■ **EXERCISE OBJECTIVE**: Across the listing below, work out how many lines include the word "processors". Give the number alone.

───

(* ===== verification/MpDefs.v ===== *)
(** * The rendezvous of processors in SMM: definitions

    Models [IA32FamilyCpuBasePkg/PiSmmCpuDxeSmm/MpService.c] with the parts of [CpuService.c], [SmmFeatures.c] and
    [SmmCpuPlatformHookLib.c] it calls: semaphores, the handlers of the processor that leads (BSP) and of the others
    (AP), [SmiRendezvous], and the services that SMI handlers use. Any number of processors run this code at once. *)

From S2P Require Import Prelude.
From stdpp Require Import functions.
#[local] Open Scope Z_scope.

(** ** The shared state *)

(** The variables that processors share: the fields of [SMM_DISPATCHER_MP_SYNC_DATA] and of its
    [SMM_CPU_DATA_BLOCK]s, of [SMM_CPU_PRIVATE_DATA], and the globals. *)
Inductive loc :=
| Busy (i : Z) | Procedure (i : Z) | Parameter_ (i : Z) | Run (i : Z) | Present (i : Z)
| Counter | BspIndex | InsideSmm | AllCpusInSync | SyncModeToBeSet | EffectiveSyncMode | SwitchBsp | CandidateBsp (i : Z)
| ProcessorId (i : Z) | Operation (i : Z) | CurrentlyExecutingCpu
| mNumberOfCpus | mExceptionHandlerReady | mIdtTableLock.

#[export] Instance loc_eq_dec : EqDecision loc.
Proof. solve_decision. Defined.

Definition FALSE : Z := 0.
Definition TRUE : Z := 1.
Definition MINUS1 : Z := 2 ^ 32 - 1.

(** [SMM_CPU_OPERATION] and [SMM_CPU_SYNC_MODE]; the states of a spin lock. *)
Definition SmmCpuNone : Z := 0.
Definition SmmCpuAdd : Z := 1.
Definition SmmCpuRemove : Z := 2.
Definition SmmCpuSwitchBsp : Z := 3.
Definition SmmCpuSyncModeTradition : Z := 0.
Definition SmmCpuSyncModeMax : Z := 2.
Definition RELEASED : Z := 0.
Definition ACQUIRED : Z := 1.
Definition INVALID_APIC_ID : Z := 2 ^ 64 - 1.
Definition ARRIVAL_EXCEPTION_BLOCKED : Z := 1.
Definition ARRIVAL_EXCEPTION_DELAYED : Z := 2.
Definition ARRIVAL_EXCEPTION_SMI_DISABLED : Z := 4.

───

■ **FINAL ANSWER**: 3